■ **Task statement**
Repeat nothing but the lines below running from the one containing "rewrite Z.testbit_ones_nonneg by" to the one containing "rewrite <- Z.land_ones, Z.land_spec, Z.testbit_ones_nonneg". Keep both end lines.

+ + +

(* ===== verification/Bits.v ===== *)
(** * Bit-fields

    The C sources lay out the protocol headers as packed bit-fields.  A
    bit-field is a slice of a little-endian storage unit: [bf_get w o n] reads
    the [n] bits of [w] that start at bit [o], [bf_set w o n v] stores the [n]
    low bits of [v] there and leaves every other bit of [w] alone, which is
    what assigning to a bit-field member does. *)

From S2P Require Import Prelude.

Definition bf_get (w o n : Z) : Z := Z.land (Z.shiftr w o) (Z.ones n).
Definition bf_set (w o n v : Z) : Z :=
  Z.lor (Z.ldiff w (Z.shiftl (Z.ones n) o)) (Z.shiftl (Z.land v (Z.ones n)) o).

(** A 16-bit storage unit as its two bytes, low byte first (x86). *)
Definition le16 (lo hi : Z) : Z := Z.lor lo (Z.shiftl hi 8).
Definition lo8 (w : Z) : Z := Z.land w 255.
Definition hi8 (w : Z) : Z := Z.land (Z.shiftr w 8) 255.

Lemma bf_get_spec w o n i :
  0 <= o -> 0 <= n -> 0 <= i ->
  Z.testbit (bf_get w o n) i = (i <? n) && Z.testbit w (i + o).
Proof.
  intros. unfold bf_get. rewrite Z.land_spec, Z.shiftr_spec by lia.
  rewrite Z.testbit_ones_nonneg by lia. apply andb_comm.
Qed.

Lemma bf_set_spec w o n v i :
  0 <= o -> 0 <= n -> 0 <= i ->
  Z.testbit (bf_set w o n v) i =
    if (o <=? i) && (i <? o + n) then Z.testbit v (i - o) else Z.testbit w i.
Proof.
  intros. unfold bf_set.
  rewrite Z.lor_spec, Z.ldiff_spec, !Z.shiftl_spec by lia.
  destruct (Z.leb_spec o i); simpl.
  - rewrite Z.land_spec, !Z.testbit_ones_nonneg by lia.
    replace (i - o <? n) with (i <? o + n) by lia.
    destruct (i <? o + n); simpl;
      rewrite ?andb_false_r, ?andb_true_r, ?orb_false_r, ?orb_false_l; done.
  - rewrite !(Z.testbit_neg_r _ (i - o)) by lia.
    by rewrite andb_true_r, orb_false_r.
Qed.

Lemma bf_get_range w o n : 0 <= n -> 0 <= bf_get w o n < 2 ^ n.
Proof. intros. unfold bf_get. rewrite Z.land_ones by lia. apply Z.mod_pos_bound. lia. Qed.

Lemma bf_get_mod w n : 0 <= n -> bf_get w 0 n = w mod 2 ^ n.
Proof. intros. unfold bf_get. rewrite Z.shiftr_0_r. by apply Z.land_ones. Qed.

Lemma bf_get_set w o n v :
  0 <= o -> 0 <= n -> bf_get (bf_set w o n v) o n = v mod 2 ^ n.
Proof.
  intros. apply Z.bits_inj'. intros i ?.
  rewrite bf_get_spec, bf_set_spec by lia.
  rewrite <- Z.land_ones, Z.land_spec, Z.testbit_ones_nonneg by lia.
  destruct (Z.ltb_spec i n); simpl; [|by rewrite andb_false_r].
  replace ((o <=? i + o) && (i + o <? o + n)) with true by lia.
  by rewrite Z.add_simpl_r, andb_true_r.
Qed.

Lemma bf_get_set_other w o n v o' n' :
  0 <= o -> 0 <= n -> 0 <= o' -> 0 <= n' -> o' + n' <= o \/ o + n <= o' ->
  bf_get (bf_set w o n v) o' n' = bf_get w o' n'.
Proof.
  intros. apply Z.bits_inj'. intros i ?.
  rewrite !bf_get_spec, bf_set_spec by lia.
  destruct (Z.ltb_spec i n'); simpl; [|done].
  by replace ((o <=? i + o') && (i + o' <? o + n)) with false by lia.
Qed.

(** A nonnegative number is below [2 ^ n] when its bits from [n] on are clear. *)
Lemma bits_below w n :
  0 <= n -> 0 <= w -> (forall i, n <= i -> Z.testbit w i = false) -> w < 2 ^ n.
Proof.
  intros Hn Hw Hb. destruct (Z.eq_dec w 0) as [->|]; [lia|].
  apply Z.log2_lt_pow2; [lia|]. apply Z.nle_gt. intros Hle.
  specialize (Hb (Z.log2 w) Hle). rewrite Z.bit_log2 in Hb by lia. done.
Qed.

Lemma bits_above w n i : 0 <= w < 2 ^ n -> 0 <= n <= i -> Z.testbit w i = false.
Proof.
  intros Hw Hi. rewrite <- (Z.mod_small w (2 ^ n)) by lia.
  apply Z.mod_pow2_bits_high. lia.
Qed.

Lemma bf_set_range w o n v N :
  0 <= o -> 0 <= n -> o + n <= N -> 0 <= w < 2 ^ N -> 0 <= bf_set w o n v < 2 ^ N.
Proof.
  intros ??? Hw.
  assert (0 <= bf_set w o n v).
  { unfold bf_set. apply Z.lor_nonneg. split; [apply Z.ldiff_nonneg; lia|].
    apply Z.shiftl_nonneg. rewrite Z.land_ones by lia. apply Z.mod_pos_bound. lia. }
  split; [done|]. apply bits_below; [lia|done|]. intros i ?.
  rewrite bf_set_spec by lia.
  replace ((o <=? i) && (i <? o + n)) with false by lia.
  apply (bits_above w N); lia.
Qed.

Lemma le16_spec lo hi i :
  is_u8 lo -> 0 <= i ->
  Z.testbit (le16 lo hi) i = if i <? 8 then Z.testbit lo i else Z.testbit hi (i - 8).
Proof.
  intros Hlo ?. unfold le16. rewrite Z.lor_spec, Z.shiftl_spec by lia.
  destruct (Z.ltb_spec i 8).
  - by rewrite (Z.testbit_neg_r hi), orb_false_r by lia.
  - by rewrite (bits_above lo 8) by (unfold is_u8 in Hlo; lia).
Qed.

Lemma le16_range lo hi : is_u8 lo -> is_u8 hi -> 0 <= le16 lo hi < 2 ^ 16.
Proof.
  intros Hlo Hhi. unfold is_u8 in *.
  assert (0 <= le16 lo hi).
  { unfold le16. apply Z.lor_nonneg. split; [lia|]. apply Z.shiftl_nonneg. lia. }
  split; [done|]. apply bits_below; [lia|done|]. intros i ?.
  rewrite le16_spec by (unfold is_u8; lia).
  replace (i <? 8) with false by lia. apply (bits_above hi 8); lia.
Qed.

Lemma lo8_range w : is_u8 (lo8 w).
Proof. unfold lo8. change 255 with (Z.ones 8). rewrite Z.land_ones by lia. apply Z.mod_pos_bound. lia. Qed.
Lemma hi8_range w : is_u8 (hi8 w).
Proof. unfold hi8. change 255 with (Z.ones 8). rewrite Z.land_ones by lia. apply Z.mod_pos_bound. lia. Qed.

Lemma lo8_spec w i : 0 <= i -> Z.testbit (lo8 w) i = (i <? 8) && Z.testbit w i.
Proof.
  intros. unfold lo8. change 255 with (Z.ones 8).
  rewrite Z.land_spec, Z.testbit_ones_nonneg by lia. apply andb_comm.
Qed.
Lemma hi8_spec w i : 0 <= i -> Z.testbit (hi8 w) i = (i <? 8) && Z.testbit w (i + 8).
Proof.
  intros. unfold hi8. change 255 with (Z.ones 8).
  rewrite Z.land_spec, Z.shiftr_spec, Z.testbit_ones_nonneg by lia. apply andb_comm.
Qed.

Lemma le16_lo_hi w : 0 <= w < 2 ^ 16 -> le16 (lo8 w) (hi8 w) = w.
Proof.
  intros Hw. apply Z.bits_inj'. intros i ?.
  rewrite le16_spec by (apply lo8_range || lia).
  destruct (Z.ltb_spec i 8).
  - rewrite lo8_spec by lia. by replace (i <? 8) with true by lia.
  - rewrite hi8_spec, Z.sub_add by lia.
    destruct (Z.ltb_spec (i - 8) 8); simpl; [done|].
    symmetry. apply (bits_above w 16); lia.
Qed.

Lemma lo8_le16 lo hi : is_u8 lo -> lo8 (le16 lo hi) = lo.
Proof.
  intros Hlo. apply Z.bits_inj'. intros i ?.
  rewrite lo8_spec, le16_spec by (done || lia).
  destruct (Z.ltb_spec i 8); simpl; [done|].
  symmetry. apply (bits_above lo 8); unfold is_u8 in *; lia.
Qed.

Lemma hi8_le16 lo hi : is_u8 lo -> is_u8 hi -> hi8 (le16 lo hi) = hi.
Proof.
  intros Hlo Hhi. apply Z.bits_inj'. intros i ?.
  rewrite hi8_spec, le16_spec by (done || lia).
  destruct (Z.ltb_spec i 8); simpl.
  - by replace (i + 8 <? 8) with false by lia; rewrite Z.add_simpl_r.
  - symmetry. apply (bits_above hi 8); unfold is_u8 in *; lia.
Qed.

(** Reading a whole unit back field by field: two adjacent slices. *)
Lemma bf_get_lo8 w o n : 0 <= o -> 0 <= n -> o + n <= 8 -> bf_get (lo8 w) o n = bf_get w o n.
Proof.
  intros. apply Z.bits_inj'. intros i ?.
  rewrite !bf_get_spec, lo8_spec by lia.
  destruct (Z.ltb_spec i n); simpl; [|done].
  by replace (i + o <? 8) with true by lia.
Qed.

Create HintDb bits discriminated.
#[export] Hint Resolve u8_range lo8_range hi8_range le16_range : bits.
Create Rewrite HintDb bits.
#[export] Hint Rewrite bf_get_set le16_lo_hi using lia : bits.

+ + +

■ **Task solution**
  rewrite Z.testbit_ones_nonneg by lia. apply andb_comm.
Qed.

Lemma bf_set_spec w o n v i :
  0 <= o -> 0 <= n -> 0 <= i ->
  Z.testbit (bf_set w o n v) i =
    if (o <=? i) && (i <? o + n) then Z.testbit v (i - o) else Z.testbit w i.
Proof.
  intros. unfold bf_set.
  rewrite Z.lor_spec, Z.ldiff_spec, !Z.shiftl_spec by lia.
  destruct (Z.leb_spec o i); simpl.
  - rewrite Z.land_spec, !Z.testbit_ones_nonneg by lia.
    replace (i - o <? n) with (i <? o + n) by lia.
    destruct (i <? o + n); simpl;
      rewrite ?andb_false_r, ?andb_true_r, ?orb_false_r, ?orb_false_l; done.
  - rewrite !(Z.testbit_neg_r _ (i - o)) by lia.
    by rewrite andb_true_r, orb_false_r.
Qed.

Lemma bf_get_range w o n : 0 <= n -> 0 <= bf_get w o n < 2 ^ n.
Proof. intros. unfold bf_get. rewrite Z.land_ones by lia. apply Z.mod_pos_bound. lia. Qed.

Lemma bf_get_mod w n : 0 <= n -> bf_get w 0 n = w mod 2 ^ n.
Proof. intros. unfold bf_get. rewrite Z.shiftr_0_r. by apply Z.land_ones. Qed.

Lemma bf_get_set w o n v :
  0 <= o -> 0 <= n -> bf_get (bf_set w o n v) o n = v mod 2 ^ n.
Proof.
  intros. apply Z.bits_inj'. intros i ?.
  rewrite bf_get_spec, bf_set_spec by lia.
  rewrite <- Z.land_ones, Z.land_spec, Z.testbit_ones_nonneg by lia.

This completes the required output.